In the records below, find the line containing "(v : WowzaStatus)" and the line containing "StreamUrl v =>"; please repeat exactly the lines from one to the other, both included, and nothing more.
┄┄┄┄┄┄
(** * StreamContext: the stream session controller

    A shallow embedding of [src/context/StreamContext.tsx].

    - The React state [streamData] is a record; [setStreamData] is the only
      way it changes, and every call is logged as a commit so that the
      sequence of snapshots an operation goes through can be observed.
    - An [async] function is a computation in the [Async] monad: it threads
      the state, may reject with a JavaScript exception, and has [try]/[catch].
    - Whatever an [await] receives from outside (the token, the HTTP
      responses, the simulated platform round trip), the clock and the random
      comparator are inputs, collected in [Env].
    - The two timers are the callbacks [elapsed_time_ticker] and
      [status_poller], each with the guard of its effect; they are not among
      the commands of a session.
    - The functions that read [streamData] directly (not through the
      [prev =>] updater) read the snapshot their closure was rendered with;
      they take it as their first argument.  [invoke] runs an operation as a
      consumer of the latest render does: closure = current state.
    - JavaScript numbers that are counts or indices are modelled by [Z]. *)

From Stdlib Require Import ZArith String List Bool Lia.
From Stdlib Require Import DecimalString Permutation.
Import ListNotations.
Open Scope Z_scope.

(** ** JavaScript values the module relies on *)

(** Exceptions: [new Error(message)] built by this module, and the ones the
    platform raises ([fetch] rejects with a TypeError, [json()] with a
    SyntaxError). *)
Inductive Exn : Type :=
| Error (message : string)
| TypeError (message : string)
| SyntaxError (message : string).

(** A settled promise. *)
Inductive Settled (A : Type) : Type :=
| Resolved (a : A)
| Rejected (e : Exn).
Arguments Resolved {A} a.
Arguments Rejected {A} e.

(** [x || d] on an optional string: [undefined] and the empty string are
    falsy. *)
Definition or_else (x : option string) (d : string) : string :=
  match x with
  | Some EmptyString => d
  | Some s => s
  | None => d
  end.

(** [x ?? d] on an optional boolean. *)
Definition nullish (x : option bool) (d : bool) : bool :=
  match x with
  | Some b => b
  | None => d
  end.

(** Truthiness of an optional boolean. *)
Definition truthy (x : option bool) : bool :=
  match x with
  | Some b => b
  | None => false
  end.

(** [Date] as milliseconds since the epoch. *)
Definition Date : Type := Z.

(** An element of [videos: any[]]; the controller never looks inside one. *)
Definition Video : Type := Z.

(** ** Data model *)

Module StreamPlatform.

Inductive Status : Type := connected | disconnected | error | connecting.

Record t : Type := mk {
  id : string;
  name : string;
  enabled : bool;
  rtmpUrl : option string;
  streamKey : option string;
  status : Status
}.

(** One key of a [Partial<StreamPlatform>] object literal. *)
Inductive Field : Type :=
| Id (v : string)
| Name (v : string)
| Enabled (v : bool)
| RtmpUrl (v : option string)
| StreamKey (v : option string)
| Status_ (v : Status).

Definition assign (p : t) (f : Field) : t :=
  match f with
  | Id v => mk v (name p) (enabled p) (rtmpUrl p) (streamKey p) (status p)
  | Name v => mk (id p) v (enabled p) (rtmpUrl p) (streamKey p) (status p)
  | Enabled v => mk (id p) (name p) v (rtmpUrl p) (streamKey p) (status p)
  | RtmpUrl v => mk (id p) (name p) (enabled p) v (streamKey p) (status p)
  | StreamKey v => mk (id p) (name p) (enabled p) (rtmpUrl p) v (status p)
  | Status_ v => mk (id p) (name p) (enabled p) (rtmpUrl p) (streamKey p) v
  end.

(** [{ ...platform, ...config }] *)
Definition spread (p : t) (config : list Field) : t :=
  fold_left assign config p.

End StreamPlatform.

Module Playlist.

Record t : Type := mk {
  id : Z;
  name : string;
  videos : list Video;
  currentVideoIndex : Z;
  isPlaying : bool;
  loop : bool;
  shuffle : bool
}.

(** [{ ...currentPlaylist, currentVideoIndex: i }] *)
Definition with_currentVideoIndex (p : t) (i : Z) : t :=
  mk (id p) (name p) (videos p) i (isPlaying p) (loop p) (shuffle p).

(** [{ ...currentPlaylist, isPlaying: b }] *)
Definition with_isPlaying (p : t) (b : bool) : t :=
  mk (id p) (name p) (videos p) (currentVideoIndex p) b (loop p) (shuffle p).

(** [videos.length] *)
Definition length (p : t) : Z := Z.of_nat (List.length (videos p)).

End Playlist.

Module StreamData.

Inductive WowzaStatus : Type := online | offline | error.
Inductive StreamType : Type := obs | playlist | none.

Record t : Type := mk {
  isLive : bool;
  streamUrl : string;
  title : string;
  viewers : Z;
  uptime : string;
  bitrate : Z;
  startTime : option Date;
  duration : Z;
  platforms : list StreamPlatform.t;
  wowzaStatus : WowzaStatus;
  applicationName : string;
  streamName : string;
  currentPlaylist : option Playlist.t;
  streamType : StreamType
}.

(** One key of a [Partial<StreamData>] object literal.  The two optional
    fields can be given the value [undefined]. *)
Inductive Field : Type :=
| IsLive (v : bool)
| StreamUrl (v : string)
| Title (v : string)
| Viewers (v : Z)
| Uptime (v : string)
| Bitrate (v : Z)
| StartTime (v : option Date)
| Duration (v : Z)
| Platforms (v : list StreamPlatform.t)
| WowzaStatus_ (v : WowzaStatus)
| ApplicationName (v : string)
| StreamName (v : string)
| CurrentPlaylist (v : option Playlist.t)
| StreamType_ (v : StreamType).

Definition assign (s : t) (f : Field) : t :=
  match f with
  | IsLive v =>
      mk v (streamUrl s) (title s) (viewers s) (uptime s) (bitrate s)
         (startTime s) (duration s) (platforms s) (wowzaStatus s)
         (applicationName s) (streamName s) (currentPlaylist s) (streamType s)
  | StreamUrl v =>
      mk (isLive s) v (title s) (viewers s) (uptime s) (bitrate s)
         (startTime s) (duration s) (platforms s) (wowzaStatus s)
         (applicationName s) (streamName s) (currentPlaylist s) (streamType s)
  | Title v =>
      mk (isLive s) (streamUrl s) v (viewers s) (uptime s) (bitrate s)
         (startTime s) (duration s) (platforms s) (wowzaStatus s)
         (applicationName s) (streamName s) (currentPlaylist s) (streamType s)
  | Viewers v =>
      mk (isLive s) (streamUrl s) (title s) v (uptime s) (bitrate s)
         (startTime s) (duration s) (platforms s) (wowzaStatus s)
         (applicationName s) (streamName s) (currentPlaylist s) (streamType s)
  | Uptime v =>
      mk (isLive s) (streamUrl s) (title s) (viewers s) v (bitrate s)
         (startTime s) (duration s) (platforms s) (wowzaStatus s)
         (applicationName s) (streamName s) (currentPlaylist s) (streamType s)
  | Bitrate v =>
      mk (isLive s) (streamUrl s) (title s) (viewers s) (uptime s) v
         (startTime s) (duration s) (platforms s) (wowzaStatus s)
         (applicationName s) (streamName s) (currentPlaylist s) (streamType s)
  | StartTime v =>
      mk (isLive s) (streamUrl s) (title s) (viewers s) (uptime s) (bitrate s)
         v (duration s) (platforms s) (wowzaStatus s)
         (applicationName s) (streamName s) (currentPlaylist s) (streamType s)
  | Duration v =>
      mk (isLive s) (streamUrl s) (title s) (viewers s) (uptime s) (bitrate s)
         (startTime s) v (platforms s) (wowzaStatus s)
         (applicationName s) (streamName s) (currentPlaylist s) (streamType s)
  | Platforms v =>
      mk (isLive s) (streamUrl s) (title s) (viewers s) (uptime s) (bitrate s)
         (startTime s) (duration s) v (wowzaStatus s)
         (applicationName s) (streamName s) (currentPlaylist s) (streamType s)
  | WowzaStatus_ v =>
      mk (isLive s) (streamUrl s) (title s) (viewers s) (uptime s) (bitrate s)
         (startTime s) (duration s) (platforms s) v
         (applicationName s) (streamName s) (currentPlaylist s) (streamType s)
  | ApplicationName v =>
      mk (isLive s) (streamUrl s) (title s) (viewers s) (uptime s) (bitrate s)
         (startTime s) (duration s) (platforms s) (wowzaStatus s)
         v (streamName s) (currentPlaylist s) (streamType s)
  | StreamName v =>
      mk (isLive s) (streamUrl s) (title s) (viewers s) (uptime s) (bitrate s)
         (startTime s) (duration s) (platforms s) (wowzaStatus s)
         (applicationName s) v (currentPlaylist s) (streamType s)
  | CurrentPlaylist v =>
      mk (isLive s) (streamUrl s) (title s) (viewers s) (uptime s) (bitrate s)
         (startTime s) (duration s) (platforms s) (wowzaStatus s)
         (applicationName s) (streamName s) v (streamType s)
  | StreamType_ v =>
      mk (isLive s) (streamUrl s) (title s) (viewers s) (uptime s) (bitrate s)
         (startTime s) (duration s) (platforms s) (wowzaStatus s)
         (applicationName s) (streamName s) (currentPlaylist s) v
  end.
┄┄┄┄┄┄
**Result for this exercise**
| WowzaStatus_ (v : WowzaStatus)
| ApplicationName (v : string)
| StreamName (v : string)
| CurrentPlaylist (v : option Playlist.t)
| StreamType_ (v : StreamType).

Definition assign (s : t) (f : Field) : t :=
  match f with
  | IsLive v =>
      mk v (streamUrl s) (title s) (viewers s) (uptime s) (bitrate s)
         (startTime s) (duration s) (platforms s) (wowzaStatus s)
         (applicationName s) (streamName s) (currentPlaylist s) (streamType s)
  | StreamUrl v =>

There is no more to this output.